Problem statement
Repeat the line that contains "wire (JObject fs) = JObject fs ->" exactly, along with each following line up to and including the last line of the entries.

Data records below:

Lemma sha256_length data : length (sha256 data) = 32%nat.
Proof. unfold sha256. destruct (whole_blocks _ _ _) as [h rest]. by destruct (_ =? 2)%nat. Qed.

Lemma sha256Hex_ok data n :
  Z.of_nat (length (sha256Hex data n)) = normalizedHexChars n /\ forallb lower_hex (sha256Hex data n) = true.
Proof.
  unfold sha256Hex. destruct (hex_text_ok (take (Z.to_nat (normalizedHexChars n / 2)) (sha256 data))) as [H1 H2].
  split; [|done]. rewrite H1, length_take, sha256_length. pose proof (normalized_range n) as [Hr Hm].
  assert (normalizedHexChars n = 2 * (normalizedHexChars n / 2)) as Hd by (pose proof (Z.div_mod (normalizedHexChars n) 2); lia).
  lia.
Qed.

Lemma sha256Hex_normalized data n : sha256Hex data (normalizedHexChars n) = sha256Hex data n.
Proof. unfold sha256Hex. by rewrite normalized_idem. Qed.

Lemma digestOf_spec scheme id d :
  digestOf scheme id = Some d <->
  id = prefix scheme ++ d /\ Z.of_nat (length d) = hexChars scheme /\ forallb lower_hex d = true.
Proof.
  unfold digestOf. destruct (_ =? _) eqn:E1; bprop; cbn [negb orb].
  - destruct (starts_with (prefix scheme) id) eqn:E2; cbn [negb].
    + apply starts_with_cut in E2. remember (drop (length (prefix scheme)) id) as hex eqn:Eh. clear Eh. subst id.
      rewrite length_app in E1. destruct (forallb lower_hex hex) eqn:E3.
      * split; [intros [= <-]; split_and!; [done|lia|done]|]. intros (He & _). by apply app_inv_head in He as ->.
      * split; [done|]. intros (He & _ & Hx). apply app_inv_head in He as ->. by rewrite E3 in Hx.
    + split; [done|]. intros (-> & _). by rewrite starts_with_self in E2.
  - split; [done|]. intros (-> & Hl & _). rewrite length_app in E1. lia.
Qed.

(** ** Re-importing canonical text *)

Lemma chosen_sub descriptor fields fs :
  descriptor = JObject fs -> Forall (fun e => e ∈ fs) (chosen descriptor fields).
Proof.
  intros ->. apply Forall_forall. intros [k v] (f & Hf & Hv)%list_elem_of_omap. cbn in Hv.
  destruct (obj_find f fs) as [w|] eqn:E; [|done]. injection Hv as <- <-. clear -E.
  induction fs as [|[k w'] fs IH]; [done|]. cbn in E. destruct (bytes_eqb k f) eqn:Ek.
  - injection E as ->. apply bytes_eqb_eq in Ek as ->. apply elem_of_cons. by left.
  - apply elem_of_cons. right. by apply IH.
Qed.

Lemma chosen_ascending descriptor fields :
  keys_ascending fields = true -> keys_ascending (map fst (chosen descriptor fields)) = true.
Proof.
  induction fields as [|f fs IH]; [done|]. intros [Hl Hf]%keys_ascending_cons. unfold chosen. cbn.
  destruct (jfind f descriptor); cbn; [|by apply IH]. apply keys_ascending_cons. split; [by apply IH|].
  rewrite Forall_forall in Hf |- *. intros x [Hx _]%(chosen_keys descriptor fs). by apply Hf.
Qed.

Lemma obj_find_ascending key v fs :
  keys_ascending (map fst fs) = true -> (key, v) ∈ fs -> obj_find key fs = Some v.
Proof.
  induction fs as [|[k w] fs IH]; [by intros _ ?%elem_of_nil|]. intros [Hk Hlt]%keys_ascending_cons Hin. cbn.
  apply elem_of_cons in Hin as [[= -> ->]|Hin]; [by rewrite bytes_eqb_refl|].
  rewrite (proj2 (bytes_eqb_neq k key)); [by apply IH|]. intros ->. rewrite Forall_forall in Hlt.
  apply (lt_irrefl key), Hlt. by apply (list_elem_of_fmap_2 fst _ (key, v)).
Qed.

Lemma chosen_again descriptor fields :
  keys_ascending fields = true -> chosen (JObject (chosen descriptor fields)) fields = chosen descriptor fields.
Proof.
  intros Ha. apply chosen_ext. intros f Hf. cbn [jfind].
  destruct (jfind f descriptor) as [v|] eqn:E.
  - apply obj_find_ascending; [by apply chosen_ascending|].
    apply list_elem_of_omap. exists f. split; [done|]. by rewrite E.
  - destruct (obj_find f (chosen descriptor fields)) as [w|] eqn:E1; [|done]. exfalso.
    assert (f ∈ map fst (chosen descriptor fields)) as Hin.
    { clear -E1. revert E1. generalize (chosen descriptor fields). intros fs. induction fs as [|[k x] fs IH]; [done|].
      cbn. destruct (bytes_eqb k f) eqn:Ek; [apply bytes_eqb_eq in Ek as ->|]; rewrite elem_of_cons; auto. }
    apply chosen_keys in Hin as [_ Hin]. by rewrite E in Hin.
Qed.

Lemma wire_members fs :
  wire (JObject fs) = JObject fs -> Forall (fun e : bytes * json => wire e.2 = e.2) fs.
Proof.
  cbn. intros [= H]. induction fs as [|[k v] fs IH]; [constructor|]. cbn in H. injection H as Hv H.
  constructor; [done|by apply IH].
Qed.

Lemma wire_members_eq fs :
  Forall (fun e : bytes * json => wire e.2 = e.2) fs -> wire (JObject fs) = JObject fs.
Proof.
  intros H. cbn. f_equal. induction H as [|[k v] fs Hv H IH]; [done|]. cbn in *. by rewrite Hv, IH.
Qed.

Lemma members_le fs fs' :
  NoDup (map fst fs') -> Forall (fun e : bytes * json => e ∈ fs) fs' -> (length fs' <= length fs)%nat.
Proof.
  intros Hn Hs. rewrite <-(length_map fst fs'), <-(length_map fst fs). apply submseteq_length.
  apply NoDup_submseteq; [done|]. rewrite Forall_forall in Hs.
  intros k ([k' v] & -> & Hin)%list_elem_of_fmap. apply (list_elem_of_fmap_2 fst _ (k', v)). by apply Hs.
Qed.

End of Data records.

Solution for this task
  wire (JObject fs) = JObject fs -> Forall (fun e : bytes * json => wire e.2 = e.2) fs.
Proof.
  cbn. intros [= H]. induction fs as [|[k v] fs IH]; [constructor|]. cbn in H. injection H as Hv H.
  constructor; [done|by apply IH].
Qed.

Lemma wire_members_eq fs :
  Forall (fun e : bytes * json => wire e.2 = e.2) fs -> wire (JObject fs) = JObject fs.
Proof.
  intros H. cbn. f_equal. induction H as [|[k v] fs Hv H IH]; [done|]. cbn in *. by rewrite Hv, IH.
Qed.

Lemma members_le fs fs' :
  NoDup (map fst fs') -> Forall (fun e : bytes * json => e ∈ fs) fs' -> (length fs' <= length fs)%nat.
Proof.
  intros Hn Hs. rewrite <-(length_map fst fs'), <-(length_map fst fs). apply submseteq_length.
  apply NoDup_submseteq; [done|]. rewrite Forall_forall in Hs.
  intros k ([k' v] & -> & Hin)%list_elem_of_fmap. apply (list_elem_of_fmap_2 fst _ (k', v)). by apply Hs.
Qed.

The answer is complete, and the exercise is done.